Despite the slowdown, Statistics Canada still believes the Canadian economy expanded by 2.5% at an annualized rate in the first quarter. But the slowing economy could extend into the second quarter putting pressure on the Bank of Canada to begin cutting interest rates. The central bank expects GDP growth to slow to 1.5% in the second quarter.

The Bank of Canada last raised its key lending rate in July 2023 and has held interest rates at a more than 20-year high of 5% at each of its last six meetings. The odds of a June interest rate cut have risen close to 60% from 56% before Statistics Canada released its February GDP data.

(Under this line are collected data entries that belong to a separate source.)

(* ===== verification/Config.v ===== *)
(** * The configuration file (sys_err_t.h, sys_err_t.cc, phase_tree.cc)

    [SystemConfig::LoadConfig] reads the tree of phases, with the interval, the
    vector of errors and the medium of each, and the rates of failures;
    [PhaseNode::PrintInputYAML] writes such a file for the tree of an
    execution.  libyaml, which turns the text into events, is a parameter, of
    which the theorems need what YAML says about block sequences of mappings.
    A phase is a node of PhaseTree.v with a record of what that file leaves
    out.  Output to the terminal and the file of tuning are left out. *)

From Stdlib Require Import ZArith Lia String Ascii SpecFloat.
From stdpp Require Import base gmap list numbers strings.
From S2P Require Import Prelude Float64 CdLog PhaseTree Phases ErrorInjector.

#[local] Open Scope string_scope.
#[local] Open Scope Z_scope.

(** ** Numbers in text

    strtol and atol of the C library, and the conversions of printf. *)
Definition LONG_MAX : Z := 9223372036854775807.
Definition LONG_MIN : Z := -9223372036854775808.

Definition digit_of (a : ascii) : option Z :=
  let n := Z.of_nat (nat_of_ascii a) in
  if (48 <=? n) && (n <=? 57) then Some (n - 48)
  else if (65 <=? n) && (n <=? 70) then Some (n - 55)
  else if (97 <=? n) && (n <=? 102) then Some (n - 87) else None.

Fixpoint digits (base acc : Z) (s : string) : Z :=
  match s with
  | EmptyString => acc
  | String a s =>
      match digit_of a with
      | Some d => if d <? base then digits base (acc * base + d) s else acc
      | None => acc
      end
  end.

Definition is_space (a : ascii) : bool :=
  let n := Z.of_nat (nat_of_ascii a) in (n =? 32) || ((9 <=? n) && (n <=? 13)).
Fixpoint skip_spaces (s : string) : string :=
  match s with String a s' => if is_space a then skip_spaces s' else s | EmptyString => s end.
Definition skip_prefix (base : Z) (s : string) : string :=
  match s with
  | String "0" (String "x" s') | String "0" (String "X" s') => if base =? 16 then s' else s
  | _ => s
  end.

Definition strtol (s : string) (base : Z) : Z :=
  let v := match skip_spaces s with
           | String "-" s => - digits base 0 (skip_prefix base s)
           | String "+" s => digits base 0 (skip_prefix base s)
           | s => digits base 0 (skip_prefix base s)
           end in
  Z.max LONG_MIN (Z.min LONG_MAX v).
Definition atol (s : string) : Z := strtol s 10.
Definition atoi (s : string) : Z :=
  let u := u32 (atol s) in if u <? 2 ^ 31 then u else u - 2 ^ 32.

Definition digit_char (d : Z) : ascii := ascii_of_nat (Z.to_nat (if d <? 10 then 48 + d else 55 + d)).

(** The digits of a number before a text; 64 digits are enough for 64 bits. *)
Fixpoint print_digits (fuel : nat) (base z : Z) (acc : string) : string :=
  match fuel with
  | O => acc
  | S fuel =>
      let acc := String (digit_char (z mod base)) acc in
      if z / base =? 0 then acc else print_digits fuel base (z / base) acc
  end.
Definition print_u (base z : Z) : string := print_digits 64 base z "".
Definition print_d (z : Z) : string := if z <? 0 then "-" +:+ print_u 10 (- z) else print_u 10 z.

(** strtok with the delimiter _: the pieces of the text that are not empty. *)
Fixpoint split (s : string) : list string :=
  match s with
  | EmptyString => [""]
  | String a s =>
      if Ascii.eqb a "_" then "" :: split s
      else match split s with [] => [String a ""] | p :: ps => String a p :: ps end
  end.
Definition tokens (s : string) : list string := base.filter (λ p, p ≠ "") (split s).

(** ** Data *)

(** PrvMediumT. *)
Definition kUndefined : Z := 0.
Definition kLocalMemory : Z := 4.
Definition kRemoteMemory : Z := 8.
Definition kLocalDisk : Z := 16.
Definition kGlobalDisk : Z := 32.

(** [GetMedium] of a name, and of a medium. *)
Definition GetMedium (key : string) : res Z :=
  if (key =? "LocalMemory")%string || (key =? "Local Memory")%string then Ok kLocalMemory
  else if (key =? "RemoteMemory")%string || (key =? "Remote Memory")%string then Ok kRemoteMemory
  else if (key =? "LocalDisk")%string || (key =? "Local Disk")%string then Ok kLocalDisk
  else if (key =? "GlobalDisk")%string || (key =? "Global Disk")%string then Ok kGlobalDisk
  else Err AssertFail.
Definition medium_name (medium : Z) : res string :=
  if medium =? kLocalMemory then Ok "LocalMemory"
  else if medium =? kRemoteMemory then Ok "RemoteMemory"
  else if medium =? kLocalDisk then Ok "LocalDisk"
  else if medium =? kGlobalDisk then Ok "GlobalDisk"
  else Err AssertFail.

(** What PhaseTree.v leaves out of a [PhaseNode]. *)
Record PhaseInfo := mkInfo { interval_ : Z; errortype_ : Z; medium_ : Z }.
Definition new_info : PhaseInfo := mkInfo (-1) (-1) kUndefined.

(** tuned::phaseTree with tuned::phaseNodeCache, the configuration, and the
    globals of sys_err_t.cc; [mapping_] by level and phase. *)
Record Config := mkCfg {
  tree : PhaseTree;
  info : gmap Z PhaseInfo;
  mapping_ : gmap (Z * Z) PhaseInfo;
  sys : SystemConfig;
  failure_rate_record_ : list (Z * spec_float);
  is_error_free : bool;
  ftype_name : string;
  g_errortype : Z;
  g_level : Z;
  g_phase : Z;
  g_prv : option ascii;
}.

Definition empty_config : Config :=
  mkCfg empty_tree ∅ ∅ (mkConfig [] ∅) [] false "NoNamed" (-1) (-1) (-1) None.

Definition with_phases (t : PhaseTree) (i : gmap Z PhaseInfo) (c : Config) : Config :=
  mkCfg t i (mapping_ c) (sys c) (failure_rate_record_ c) (is_error_free c) (ftype_name c)
    (g_errortype c) (g_level c) (g_phase c) (g_prv c).
Definition with_mapping (m : gmap (Z * Z) PhaseInfo) (c : Config) : Config :=
  mkCfg (tree c) (info c) m (sys c) (failure_rate_record_ c) (is_error_free c) (ftype_name c)
    (g_errortype c) (g_level c) (g_phase c) (g_prv c).
Definition with_rates (s : SystemConfig) (r : list (Z * spec_float)) (free : bool) (c : Config) : Config :=
  mkCfg (tree c) (info c) (mapping_ c) s r free (ftype_name c) (g_errortype c) (g_level c) (g_phase c) (g_prv c).
Definition with_ftype (n : string) (c : Config) : Config :=
  mkCfg (tree c) (info c) (mapping_ c) (sys c) (failure_rate_record_ c) (is_error_free c) n
    (g_errortype c) (g_level c) (g_phase c) (g_prv c).
Definition with_errortype (e : Z) (c : Config) : Config :=
  mkCfg (tree c) (info c) (mapping_ c) (sys c) (failure_rate_record_ c) (is_error_free c) (ftype_name c)
    e (g_level c) (g_phase c) (g_prv c).
Definition with_place (l p : Z) (c : Config) : Config :=
  mkCfg (tree c) (info c) (mapping_ c) (sys c) (failure_rate_record_ c) (is_error_free c) (ftype_name c)
    (g_errortype c) l p (g_prv c).
Definition with_key (a : option ascii) (c : Config) : Config :=
  mkCfg (tree c) (info c) (mapping_ c) (sys c) (failure_rate_record_ c) (is_error_free c) (ftype_name c)
    (g_errortype c) (g_level c) (g_phase c) a.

An interest rate cut in July is all but expected.

It’s not just Canada’s GDP that is decelerating. Other measures also point to a weakening economy. Over the last three months, the Bank of Canada’s two favourite measures of core inflation have been running at an annualized rate at the lower end of the central bank’s target of 1%.

Taken together, there is really no compelling reason for the Bank of Canada to not start cutting interest rates when it meets next in June and July. In fact, failing to act could actually harm the Canadian economy.

Canadian household debt is near $3 trillion, over 130% of GDP, and outpacing other G7 countries. Moreover, even when interest rates do start to come down, Canadians with mortgages are going to see their interest payments soar.

Roughly 70% of borrowers have fixed rates that have remained near record lows that were priced in during the pandemic. The lowest five-year fixed mortgage rate during the health crisis was 1.39% compared with 4.79% today.

Even when rates fall, for those with fixed mortgages, the rates are still significantly higher than what they’re paying today. Of the $2 trillion in outstanding mortgage debt, only 5% was renewed in 2023. In 2024 that number increases to 13%, then jumps to 23% in 2025, 31% in 2026, and 21% in 2027.

More money going to service debt means less disposable income which could weigh even further on Canada’s already fragile economy.